### WORK REQUIRED:
For the data below, restate word for word only the lines from the line containing "intros c Hin ->%list_elem_of_singleton." through the line containing "- intros c Hin. rewrite", both ends included.

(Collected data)
Lemma step_kill_inv `{SessionEnv} cs X l l' : step X l l' -> kill_inv cs l -> kill_inv cs l'.
Proof.
  intros [[]|(t & sid & ->)]%step_quiet; [|apply kill_timer_inv].
  apply quiet_inv; try done. by rewrite !kill_chans_app, qk_queue0.
Qed.

(** ** Requests *)

Lemma kill_chans_untracked c : tracked c = false -> kill_chans [c] = [].
Proof. by destruct c. Qed.

(** A request that is answered at once. *)
Lemma kill_refused cs l l' chan es req_id signal timeout :
  (forall sid, waits l' sid = waits l sid) ->
  (forall c, reports (log (os l')) c = reports (log (os l)) c ++ if chan =? c then es else []) ->
  cmd_queue l' = cmd_queue l -> next_chan (os l') = next_chan (os l) -> answered es ->
  kill_inv (CmdKill req_id signal timeout chan :: cs) l -> kill_inv cs l'.
Proof.
  intros Hw Hr Eq En Hes []. cbn in *. apply NoDup_cons in ki_queue0 as [Hout Hnd].
  fold (kill_chans (cs ++ cmd_queue l)) in *.
  assert (forall sid, wait_chans l' sid = wait_chans l sid) as Hc.
  { intros sid. unfold wait_chans. by rewrite Hw. }
  assert (forall c, c <> chan -> reports (log (os l')) c = reports (log (os l)) c) as Hne.
  { intros c Hcc. rewrite Hr. rewrite (proj2 (Z.eqb_neq chan c)) by done. by rewrite app_nil_r. }
  split; rewrite ?Eq, ?En; intros *; rewrite ?Hc, ?Hw.
  - done.
  - apply ki_nodup0.
  - apply ki_once0.
  - intros Hin. apply ki_apart0. by right.
  - intros Hin. apply ki_queued0. by right.
  - apply ki_waits0.
  - intros Hin. rewrite Hne; [apply ki_fresh0; destruct Hin; [by left|right; by right]|].
    intros ->. destruct Hin as [Hin|]; [|done]. specialize (ki_queued0 chan ltac:(by left)). lia.
  - intros Hin. rewrite Hne; [by eapply ki_waiting0|]. intros E.
    apply (ki_apart0 sid chan); [by left|]. apply elem_of_wait_chans. eauto.
  - intros Hc1 Hc2 Hc3. destruct (decide (c = chan)) as [->|Hcc].
    + rewrite Hr, Z.eqb_refl, ki_fresh0 by (right; by left). done.
    + rewrite Hne by done. apply ki_answered0; [done|by apply not_elem_of_cons|]. intros sid. rewrite <-Hc. apply Hc3.
Qed.

(** A request that waits. *)
Lemma kill_waiting cs l l' sid chan w req_id signal timeout es :
  waits l' sid = waits l sid ++ [w] -> (forall k, k <> sid -> waits l' k = waits l k) ->
  kw_events w = chan ->
  (forall c, reports (log (os l')) c = reports (log (os l)) c ++ if chan =? c then es else []) ->
  cmd_queue l' = cmd_queue l -> next_chan (os l') = next_chan (os l) -> waiting w es ->
  kill_inv (CmdKill req_id signal timeout chan :: cs) l -> kill_inv cs l'.
Proof.
  intros Hw Hwk Ew Hr Eq En Hes []. cbn in *. apply NoDup_cons in ki_queue0 as [Hout Hnd].
  fold (kill_chans (cs ++ cmd_queue l)) in *.
  assert (forall k c, c ∈ wait_chans l' k -> c ∈ wait_chans l k \/ (k = sid /\ c = chan)) as Hc.
  { intros k c. rewrite !elem_of_wait_chans. intros (x & Hx & <-).
    destruct (decide (k = sid)) as [->|]; [|rewrite Hwk in Hx by done; eauto].
    rewrite Hw in Hx. apply elem_of_app in Hx as [Hx|Hx%list_elem_of_singleton]; subst; eauto. }
  assert (forall k, chan ∉ wait_chans l k) as Hchan by (intros k; apply ki_apart0; by left).
  assert (forall c, c <> chan -> reports (log (os l')) c = reports (log (os l)) c) as Hne.
  { intros c Hcc. rewrite Hr. rewrite (proj2 (Z.eqb_neq chan c)) by done. by rewrite app_nil_r. }
  split; rewrite ?Eq, ?En.
  - done.
  - intros k. unfold wait_chans. destruct (decide (k = sid)) as [->|]; [|rewrite Hwk by done; apply ki_nodup0].
    rewrite Hw, fmap_app. apply NoDup_app. split_and!; [apply ki_nodup0| |apply NoDup_singleton].
    intros c Hin ->%list_elem_of_singleton. rewrite Ew in Hin. by apply (Hchan sid).
  - intros k k' c [Hk|[-> ->]]%Hc [Hk'|[-> E]]%Hc; subst; try done; [by eapply ki_once0|..]; exfalso; by eapply Hchan.
  - intros k c Hin [Hk|[-> ->]]%Hc; [|done]. eapply ki_apart0; [by right|done].
  - intros c Hin. apply ki_queued0. by right.
  - intros k c [Hk|[-> ->]]%Hc; [by eapply ki_waits0|]. apply ki_queued0. by left.
  - intros c Hin. rewrite Hne; [apply ki_fresh0; destruct Hin; [by left|right; by right]|].
    intros ->. destruct Hin as [Hin|]; [|done]. specialize (ki_queued0 chan ltac:(by left)). lia.
  - intros k x Hx. destruct (decide (k = sid)) as [->|].
    + rewrite Hw in Hx. apply elem_of_app in Hx as [Hx|Hx%list_elem_of_singleton]; [|subst x].
      * rewrite Hne; [by eapply ki_waiting0|]. intros E. apply (Hchan sid), elem_of_wait_chans. eauto.
      * by rewrite Ew, Hr, Z.eqb_refl, ki_fresh0 by (right; by left).
    + rewrite Hwk in Hx by done. rewrite Hne; [by eapply ki_waiting0|].
      intros E. apply (Hchan k), elem_of_wait_chans. eauto.
  - intros c Hc1 Hc2 Hc3. assert (c <> chan) as Hcc.
    { intros ->. apply (Hc3 sid), elem_of_wait_chans. exists w. rewrite Hw. split; [set_solver|done]. }
    rewrite Hne by done. apply ki_answered0; [done|by apply not_elem_of_cons|].
    intros k (x & Hx & E)%elem_of_wait_chans. apply (Hc3 k), elem_of_wait_chans. exists x. split; [|done].
    destruct (decide (k = sid)) as [->|]; [rewrite Hw; set_solver|by rewrite Hwk].
Qed.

### RESULT FOR THIS TASK:
    intros c Hin ->%list_elem_of_singleton. rewrite Ew in Hin. by apply (Hchan sid).
  - intros k k' c [Hk|[-> ->]]%Hc [Hk'|[-> E]]%Hc; subst; try done; [by eapply ki_once0|..]; exfalso; by eapply Hchan.
  - intros k c Hin [Hk|[-> ->]]%Hc; [|done]. eapply ki_apart0; [by right|done].
  - intros c Hin. apply ki_queued0. by right.
  - intros k c [Hk|[-> ->]]%Hc; [by eapply ki_waits0|]. apply ki_queued0. by left.
  - intros c Hin. rewrite Hne; [apply ki_fresh0; destruct Hin; [by left|right; by right]|].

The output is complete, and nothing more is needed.